* _YOUR INSTRUCTIONS_
From the records below, output exactly the lines running from the line containing "(url, token, None)" through the line containing "destruct bin as", and no others.

GIVEN DATA START

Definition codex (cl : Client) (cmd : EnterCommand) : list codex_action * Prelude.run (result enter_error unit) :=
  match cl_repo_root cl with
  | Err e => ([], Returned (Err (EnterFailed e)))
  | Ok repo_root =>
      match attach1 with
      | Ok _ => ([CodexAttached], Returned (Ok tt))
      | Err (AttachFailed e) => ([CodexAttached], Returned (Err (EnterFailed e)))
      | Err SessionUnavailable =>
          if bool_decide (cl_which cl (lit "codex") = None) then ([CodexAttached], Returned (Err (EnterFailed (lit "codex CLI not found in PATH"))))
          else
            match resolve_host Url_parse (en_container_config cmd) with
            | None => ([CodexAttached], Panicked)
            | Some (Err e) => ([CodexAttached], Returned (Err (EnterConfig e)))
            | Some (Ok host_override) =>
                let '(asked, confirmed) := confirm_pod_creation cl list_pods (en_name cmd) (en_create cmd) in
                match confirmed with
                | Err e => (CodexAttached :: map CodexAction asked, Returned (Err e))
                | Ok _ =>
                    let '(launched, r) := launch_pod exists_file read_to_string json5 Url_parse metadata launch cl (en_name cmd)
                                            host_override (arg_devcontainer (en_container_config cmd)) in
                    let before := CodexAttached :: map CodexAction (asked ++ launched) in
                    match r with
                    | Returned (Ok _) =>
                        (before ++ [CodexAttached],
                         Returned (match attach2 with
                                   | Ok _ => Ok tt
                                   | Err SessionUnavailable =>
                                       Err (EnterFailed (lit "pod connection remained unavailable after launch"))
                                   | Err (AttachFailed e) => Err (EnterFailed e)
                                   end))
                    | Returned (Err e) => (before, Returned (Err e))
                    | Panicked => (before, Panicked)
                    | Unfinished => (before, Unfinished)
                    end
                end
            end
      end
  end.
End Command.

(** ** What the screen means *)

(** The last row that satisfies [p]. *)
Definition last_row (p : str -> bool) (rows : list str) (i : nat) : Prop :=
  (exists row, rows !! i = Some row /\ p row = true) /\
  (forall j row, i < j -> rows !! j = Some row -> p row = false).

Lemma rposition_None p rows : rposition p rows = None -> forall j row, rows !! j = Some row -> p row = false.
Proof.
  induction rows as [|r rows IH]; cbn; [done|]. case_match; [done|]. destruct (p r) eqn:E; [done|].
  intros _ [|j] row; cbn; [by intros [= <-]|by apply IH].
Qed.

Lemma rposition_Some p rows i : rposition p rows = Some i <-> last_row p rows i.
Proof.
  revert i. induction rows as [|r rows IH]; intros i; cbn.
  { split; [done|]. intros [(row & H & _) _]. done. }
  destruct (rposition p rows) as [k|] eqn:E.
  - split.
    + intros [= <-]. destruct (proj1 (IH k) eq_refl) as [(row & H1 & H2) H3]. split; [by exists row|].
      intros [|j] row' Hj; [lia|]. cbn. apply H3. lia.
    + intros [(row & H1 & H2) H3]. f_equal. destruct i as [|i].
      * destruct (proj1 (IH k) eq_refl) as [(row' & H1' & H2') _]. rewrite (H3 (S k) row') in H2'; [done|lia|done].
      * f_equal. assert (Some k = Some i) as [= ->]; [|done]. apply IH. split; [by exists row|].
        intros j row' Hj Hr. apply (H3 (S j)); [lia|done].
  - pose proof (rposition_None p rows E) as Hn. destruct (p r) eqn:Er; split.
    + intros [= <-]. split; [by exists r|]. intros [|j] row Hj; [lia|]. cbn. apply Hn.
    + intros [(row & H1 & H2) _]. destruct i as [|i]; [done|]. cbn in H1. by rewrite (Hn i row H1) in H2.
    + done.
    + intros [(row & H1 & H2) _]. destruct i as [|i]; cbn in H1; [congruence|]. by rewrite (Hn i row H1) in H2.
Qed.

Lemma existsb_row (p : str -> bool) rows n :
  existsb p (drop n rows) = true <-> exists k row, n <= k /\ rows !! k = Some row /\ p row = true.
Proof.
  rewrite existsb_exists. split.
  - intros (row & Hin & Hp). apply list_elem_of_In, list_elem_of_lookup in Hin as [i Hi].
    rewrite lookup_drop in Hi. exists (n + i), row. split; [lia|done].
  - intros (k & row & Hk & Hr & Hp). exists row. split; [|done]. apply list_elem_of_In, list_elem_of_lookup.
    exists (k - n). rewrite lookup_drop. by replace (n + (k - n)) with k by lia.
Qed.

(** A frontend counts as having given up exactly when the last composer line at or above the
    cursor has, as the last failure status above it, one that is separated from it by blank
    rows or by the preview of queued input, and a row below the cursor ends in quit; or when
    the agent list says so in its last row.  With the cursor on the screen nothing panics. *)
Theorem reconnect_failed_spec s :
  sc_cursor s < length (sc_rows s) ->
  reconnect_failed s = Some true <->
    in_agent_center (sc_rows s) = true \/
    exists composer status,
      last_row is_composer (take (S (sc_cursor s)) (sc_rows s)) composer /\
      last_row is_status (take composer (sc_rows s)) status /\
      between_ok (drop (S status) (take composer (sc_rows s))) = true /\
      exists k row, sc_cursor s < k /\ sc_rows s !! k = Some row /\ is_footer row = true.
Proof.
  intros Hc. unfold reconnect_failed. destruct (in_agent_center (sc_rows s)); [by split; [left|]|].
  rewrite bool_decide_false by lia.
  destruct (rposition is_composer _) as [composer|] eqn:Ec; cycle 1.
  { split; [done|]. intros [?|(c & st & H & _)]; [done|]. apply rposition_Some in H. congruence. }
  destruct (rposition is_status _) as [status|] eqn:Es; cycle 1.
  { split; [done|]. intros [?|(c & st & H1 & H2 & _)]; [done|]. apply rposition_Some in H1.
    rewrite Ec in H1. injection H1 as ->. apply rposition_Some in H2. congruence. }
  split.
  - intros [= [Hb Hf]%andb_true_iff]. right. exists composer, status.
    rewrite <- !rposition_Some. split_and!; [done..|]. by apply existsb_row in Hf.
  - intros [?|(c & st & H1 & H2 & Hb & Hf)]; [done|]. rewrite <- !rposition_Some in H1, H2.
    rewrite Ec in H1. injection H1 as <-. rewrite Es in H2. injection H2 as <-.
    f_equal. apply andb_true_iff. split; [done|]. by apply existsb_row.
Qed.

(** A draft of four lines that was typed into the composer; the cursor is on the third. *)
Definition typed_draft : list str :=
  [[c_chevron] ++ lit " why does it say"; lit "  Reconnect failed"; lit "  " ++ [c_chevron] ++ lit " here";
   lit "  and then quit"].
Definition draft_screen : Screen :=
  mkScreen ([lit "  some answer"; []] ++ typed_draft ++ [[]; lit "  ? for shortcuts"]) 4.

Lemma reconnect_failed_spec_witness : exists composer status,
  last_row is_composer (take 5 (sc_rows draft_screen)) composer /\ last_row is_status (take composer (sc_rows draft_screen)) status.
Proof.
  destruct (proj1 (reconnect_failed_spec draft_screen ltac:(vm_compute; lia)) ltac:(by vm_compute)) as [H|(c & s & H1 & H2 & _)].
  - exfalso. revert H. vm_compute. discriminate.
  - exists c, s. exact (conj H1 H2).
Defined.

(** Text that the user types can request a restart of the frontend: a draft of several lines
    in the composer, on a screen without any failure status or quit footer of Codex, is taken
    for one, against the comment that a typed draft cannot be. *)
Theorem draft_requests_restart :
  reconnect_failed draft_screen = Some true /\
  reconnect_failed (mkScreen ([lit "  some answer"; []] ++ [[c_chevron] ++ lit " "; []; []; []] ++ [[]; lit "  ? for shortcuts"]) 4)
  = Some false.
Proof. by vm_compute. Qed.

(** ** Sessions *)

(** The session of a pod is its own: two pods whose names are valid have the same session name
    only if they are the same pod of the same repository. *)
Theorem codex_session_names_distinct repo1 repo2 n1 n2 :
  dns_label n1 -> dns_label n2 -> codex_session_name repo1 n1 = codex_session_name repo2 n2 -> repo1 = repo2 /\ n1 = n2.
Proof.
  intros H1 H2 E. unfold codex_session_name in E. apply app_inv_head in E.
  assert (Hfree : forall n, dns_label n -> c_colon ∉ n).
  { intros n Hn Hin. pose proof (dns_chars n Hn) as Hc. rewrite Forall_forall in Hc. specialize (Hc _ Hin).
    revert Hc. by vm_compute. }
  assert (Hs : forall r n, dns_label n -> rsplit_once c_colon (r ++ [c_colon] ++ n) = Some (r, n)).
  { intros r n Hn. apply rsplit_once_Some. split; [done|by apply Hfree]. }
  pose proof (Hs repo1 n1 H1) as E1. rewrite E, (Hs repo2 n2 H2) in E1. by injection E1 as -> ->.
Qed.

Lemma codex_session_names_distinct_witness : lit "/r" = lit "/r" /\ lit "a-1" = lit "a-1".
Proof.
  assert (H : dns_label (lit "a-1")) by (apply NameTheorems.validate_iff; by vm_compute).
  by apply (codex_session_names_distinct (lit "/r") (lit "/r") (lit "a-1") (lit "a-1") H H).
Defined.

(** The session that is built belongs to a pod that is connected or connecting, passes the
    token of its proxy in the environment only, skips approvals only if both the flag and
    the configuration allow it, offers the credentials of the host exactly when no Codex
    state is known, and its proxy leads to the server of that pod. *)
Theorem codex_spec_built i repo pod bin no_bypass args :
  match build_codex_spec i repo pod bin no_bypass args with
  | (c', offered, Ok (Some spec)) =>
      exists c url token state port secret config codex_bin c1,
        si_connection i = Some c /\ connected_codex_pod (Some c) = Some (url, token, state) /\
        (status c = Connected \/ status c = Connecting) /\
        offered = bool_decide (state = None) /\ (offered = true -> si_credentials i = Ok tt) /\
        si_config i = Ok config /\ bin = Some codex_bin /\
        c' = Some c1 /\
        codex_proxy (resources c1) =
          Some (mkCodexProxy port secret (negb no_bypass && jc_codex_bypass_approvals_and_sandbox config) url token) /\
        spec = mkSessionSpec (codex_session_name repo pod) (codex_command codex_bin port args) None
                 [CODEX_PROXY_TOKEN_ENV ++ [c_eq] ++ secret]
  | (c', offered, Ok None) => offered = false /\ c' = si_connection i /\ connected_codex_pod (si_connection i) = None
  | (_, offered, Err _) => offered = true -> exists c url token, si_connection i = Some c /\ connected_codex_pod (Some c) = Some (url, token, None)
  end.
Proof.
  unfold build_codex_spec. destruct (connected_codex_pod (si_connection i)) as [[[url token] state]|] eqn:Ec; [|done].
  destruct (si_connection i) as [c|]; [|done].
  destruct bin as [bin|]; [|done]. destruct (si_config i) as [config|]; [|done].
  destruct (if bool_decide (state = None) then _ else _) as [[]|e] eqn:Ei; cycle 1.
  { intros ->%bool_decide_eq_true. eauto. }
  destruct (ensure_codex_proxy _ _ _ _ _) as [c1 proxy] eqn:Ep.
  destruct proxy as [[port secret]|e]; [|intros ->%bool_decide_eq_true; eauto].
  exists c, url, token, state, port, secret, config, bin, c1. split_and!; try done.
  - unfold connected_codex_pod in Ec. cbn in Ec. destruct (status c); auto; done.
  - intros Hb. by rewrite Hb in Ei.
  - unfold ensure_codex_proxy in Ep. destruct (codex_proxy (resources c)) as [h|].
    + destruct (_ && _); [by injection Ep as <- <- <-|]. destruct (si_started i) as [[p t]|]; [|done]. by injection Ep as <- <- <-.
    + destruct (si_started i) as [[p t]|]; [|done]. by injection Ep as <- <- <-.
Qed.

GIVEN DATA END

* _EXERCISE OUTPUT_
  | (_, offered, Err _) => offered = true -> exists c url token, si_connection i = Some c /\ connected_codex_pod (Some c) = Some (url, token, None)
  end.
Proof.
  unfold build_codex_spec. destruct (connected_codex_pod (si_connection i)) as [[[url token] state]|] eqn:Ec; [|done].
  destruct (si_connection i) as [c|]; [|done].
  destruct bin as [bin|]; [|done]. destruct (si_config i) as [config|]; [|done].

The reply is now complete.